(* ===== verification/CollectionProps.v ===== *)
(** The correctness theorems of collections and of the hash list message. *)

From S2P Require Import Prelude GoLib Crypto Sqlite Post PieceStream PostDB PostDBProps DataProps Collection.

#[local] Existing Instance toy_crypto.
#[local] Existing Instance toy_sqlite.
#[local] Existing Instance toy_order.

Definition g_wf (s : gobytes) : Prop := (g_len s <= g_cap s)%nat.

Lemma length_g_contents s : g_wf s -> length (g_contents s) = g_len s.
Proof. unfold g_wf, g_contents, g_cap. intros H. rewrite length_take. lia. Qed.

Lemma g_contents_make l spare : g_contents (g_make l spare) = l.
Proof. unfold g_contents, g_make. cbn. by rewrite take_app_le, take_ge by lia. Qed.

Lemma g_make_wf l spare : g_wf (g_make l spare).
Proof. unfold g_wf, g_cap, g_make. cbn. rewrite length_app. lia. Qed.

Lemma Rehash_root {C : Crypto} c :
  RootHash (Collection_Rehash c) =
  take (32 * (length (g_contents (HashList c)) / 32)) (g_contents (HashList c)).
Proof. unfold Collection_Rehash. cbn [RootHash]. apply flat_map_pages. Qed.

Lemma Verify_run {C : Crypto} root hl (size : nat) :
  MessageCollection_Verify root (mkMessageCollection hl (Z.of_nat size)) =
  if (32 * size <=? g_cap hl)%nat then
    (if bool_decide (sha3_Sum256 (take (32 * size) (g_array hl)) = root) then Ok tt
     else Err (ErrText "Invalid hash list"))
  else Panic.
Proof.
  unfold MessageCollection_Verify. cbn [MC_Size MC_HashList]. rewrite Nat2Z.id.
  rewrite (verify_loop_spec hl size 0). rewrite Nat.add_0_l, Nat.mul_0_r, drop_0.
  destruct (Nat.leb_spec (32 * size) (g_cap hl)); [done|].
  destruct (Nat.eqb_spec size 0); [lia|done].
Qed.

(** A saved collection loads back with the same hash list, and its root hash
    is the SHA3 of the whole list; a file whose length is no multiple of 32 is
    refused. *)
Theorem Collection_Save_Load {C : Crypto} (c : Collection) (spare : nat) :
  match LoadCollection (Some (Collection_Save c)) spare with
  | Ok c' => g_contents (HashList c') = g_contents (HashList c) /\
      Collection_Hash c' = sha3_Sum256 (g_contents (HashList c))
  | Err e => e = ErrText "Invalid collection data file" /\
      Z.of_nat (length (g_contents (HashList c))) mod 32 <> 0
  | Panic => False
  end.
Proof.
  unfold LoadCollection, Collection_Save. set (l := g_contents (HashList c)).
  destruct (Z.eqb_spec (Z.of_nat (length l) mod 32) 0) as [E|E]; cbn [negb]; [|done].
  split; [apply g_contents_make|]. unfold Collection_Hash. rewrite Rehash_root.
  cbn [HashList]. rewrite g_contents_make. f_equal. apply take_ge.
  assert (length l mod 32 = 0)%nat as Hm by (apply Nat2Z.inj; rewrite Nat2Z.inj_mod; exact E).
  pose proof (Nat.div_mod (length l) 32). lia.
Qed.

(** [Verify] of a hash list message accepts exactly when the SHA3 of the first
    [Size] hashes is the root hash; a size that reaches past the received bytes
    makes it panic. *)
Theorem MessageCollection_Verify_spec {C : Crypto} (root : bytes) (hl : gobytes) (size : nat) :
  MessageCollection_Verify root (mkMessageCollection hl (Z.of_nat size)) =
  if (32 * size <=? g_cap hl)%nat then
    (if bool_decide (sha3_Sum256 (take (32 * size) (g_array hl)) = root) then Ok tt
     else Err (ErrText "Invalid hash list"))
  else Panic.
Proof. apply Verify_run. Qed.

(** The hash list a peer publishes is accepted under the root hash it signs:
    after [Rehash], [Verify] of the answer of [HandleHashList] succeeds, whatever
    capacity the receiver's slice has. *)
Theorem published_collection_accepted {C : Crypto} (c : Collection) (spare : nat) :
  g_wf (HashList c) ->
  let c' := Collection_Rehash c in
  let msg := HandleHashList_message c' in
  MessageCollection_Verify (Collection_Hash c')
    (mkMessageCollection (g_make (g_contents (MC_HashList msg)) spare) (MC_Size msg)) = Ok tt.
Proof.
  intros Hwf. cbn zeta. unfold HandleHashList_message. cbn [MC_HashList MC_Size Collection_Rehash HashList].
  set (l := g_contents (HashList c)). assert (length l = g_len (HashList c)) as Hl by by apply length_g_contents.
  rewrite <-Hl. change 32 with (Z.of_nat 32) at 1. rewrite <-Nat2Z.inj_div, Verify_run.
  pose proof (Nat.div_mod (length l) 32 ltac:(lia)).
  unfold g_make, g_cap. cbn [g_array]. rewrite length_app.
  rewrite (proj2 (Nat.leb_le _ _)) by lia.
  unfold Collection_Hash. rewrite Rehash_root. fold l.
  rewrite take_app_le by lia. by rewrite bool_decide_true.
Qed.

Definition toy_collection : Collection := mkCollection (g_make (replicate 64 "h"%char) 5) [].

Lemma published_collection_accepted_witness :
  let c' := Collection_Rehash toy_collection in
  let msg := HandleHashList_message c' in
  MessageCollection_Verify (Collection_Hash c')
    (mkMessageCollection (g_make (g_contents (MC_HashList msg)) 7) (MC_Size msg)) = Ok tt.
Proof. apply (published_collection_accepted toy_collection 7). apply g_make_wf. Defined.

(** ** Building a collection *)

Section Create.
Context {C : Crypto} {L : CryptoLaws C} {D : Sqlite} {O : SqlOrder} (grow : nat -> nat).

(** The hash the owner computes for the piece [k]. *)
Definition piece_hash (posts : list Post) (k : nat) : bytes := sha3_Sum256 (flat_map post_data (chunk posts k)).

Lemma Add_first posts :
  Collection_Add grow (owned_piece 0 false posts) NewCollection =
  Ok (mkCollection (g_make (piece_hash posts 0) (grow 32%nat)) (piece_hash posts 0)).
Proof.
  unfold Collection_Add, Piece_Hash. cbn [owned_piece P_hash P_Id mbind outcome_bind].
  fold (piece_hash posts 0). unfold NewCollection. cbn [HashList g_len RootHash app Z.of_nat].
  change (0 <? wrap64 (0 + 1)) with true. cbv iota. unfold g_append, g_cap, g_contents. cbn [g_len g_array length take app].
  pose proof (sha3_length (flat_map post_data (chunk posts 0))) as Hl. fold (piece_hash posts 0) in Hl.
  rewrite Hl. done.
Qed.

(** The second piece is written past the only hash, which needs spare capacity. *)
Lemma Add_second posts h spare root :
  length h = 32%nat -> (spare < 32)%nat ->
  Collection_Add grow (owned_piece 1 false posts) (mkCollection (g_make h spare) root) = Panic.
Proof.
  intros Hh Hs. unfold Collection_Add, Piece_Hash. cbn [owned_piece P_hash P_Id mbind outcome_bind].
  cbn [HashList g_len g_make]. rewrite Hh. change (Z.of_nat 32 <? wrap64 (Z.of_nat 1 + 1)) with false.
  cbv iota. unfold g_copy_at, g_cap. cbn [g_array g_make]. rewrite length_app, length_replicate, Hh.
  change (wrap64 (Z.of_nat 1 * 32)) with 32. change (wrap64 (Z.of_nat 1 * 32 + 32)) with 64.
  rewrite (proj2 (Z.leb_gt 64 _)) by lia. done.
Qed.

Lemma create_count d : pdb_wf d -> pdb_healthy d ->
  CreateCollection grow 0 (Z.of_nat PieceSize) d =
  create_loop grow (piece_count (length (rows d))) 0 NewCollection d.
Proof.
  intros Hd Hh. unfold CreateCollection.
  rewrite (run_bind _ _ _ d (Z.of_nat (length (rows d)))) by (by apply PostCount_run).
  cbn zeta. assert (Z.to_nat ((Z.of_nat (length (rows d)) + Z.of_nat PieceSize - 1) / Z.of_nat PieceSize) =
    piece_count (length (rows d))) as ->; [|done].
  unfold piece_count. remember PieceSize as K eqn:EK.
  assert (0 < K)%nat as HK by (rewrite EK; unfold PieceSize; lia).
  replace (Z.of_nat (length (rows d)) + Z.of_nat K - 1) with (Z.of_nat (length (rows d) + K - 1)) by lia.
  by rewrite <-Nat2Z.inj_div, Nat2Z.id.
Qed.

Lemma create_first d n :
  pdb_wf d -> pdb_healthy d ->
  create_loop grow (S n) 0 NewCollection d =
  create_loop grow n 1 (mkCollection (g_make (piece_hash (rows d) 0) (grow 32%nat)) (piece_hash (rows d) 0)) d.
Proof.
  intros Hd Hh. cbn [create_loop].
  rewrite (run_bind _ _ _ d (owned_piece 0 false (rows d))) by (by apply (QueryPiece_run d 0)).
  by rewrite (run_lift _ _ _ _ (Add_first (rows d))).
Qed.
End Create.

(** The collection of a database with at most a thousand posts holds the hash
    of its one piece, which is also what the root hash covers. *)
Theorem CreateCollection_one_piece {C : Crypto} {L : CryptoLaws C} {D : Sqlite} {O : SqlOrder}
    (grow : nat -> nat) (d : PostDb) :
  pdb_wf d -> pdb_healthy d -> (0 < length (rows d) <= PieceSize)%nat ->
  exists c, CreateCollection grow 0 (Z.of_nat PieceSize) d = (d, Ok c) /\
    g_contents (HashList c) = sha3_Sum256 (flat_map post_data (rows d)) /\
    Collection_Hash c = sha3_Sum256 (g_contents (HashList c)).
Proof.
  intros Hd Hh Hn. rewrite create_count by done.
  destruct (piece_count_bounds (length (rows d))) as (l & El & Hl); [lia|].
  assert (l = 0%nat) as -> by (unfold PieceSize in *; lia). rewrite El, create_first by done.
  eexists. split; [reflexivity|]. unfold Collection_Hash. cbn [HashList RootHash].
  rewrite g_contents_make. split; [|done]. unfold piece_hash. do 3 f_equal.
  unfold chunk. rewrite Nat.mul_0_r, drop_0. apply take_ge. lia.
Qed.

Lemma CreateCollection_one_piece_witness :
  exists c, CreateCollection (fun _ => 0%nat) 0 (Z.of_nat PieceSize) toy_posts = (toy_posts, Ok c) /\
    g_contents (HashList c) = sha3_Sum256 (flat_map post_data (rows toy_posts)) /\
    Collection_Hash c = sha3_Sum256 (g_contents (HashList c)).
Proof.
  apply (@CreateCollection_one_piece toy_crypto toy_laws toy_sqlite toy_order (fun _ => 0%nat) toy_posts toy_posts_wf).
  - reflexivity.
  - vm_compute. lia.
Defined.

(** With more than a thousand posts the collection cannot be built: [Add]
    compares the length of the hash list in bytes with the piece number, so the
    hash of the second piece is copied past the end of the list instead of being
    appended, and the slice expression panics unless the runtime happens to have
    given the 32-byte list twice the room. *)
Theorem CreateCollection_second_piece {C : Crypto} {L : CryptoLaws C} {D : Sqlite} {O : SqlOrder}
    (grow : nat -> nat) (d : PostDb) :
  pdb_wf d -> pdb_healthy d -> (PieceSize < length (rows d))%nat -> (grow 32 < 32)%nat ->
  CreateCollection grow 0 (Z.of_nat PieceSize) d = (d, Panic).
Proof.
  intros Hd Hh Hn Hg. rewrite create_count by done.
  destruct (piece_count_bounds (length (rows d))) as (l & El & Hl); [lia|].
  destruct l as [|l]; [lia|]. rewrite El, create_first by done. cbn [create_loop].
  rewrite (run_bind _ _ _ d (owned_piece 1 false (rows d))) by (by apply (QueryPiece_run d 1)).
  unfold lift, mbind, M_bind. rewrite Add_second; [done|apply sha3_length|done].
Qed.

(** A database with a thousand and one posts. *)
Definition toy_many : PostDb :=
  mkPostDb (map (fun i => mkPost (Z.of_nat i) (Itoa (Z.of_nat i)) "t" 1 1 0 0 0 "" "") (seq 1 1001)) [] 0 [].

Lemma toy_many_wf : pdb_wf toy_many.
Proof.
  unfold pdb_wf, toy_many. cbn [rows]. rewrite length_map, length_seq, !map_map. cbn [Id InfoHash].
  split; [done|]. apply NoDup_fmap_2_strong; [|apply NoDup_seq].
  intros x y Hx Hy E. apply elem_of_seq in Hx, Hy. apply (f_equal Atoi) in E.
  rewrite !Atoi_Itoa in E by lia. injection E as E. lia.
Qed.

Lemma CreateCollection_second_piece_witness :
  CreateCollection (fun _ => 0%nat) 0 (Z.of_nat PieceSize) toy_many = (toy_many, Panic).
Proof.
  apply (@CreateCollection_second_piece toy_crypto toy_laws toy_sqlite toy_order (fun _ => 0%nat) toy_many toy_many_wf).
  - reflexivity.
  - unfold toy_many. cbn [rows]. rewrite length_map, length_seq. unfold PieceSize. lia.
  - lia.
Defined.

━━━━━━━━━━

TASK DETAILS
Copy out only the lines of the records above from the one with "hash of the" through the one with "Lemma toy_many_wf : pdb_wf toy_many.", exactly as they stand, both included.

WRITTEN SOLUTION
    hash of the second piece is copied past the end of the list instead of being
    appended, and the slice expression panics unless the runtime happens to have
    given the 32-byte list twice the room. *)
Theorem CreateCollection_second_piece {C : Crypto} {L : CryptoLaws C} {D : Sqlite} {O : SqlOrder}
    (grow : nat -> nat) (d : PostDb) :
  pdb_wf d -> pdb_healthy d -> (PieceSize < length (rows d))%nat -> (grow 32 < 32)%nat ->
  CreateCollection grow 0 (Z.of_nat PieceSize) d = (d, Panic).
Proof.
  intros Hd Hh Hn Hg. rewrite create_count by done.
  destruct (piece_count_bounds (length (rows d))) as (l & El & Hl); [lia|].
  destruct l as [|l]; [lia|]. rewrite El, create_first by done. cbn [create_loop].
  rewrite (run_bind _ _ _ d (owned_piece 1 false (rows d))) by (by apply (QueryPiece_run d 1)).
  unfold lift, mbind, M_bind. rewrite Add_second; [done|apply sha3_length|done].
Qed.

(** A database with a thousand and one posts. *)
Definition toy_many : PostDb :=
  mkPostDb (map (fun i => mkPost (Z.of_nat i) (Itoa (Z.of_nat i)) "t" 1 1 0 0 0 "" "") (seq 1 1001)) [] 0 [].

Lemma toy_many_wf : pdb_wf toy_many.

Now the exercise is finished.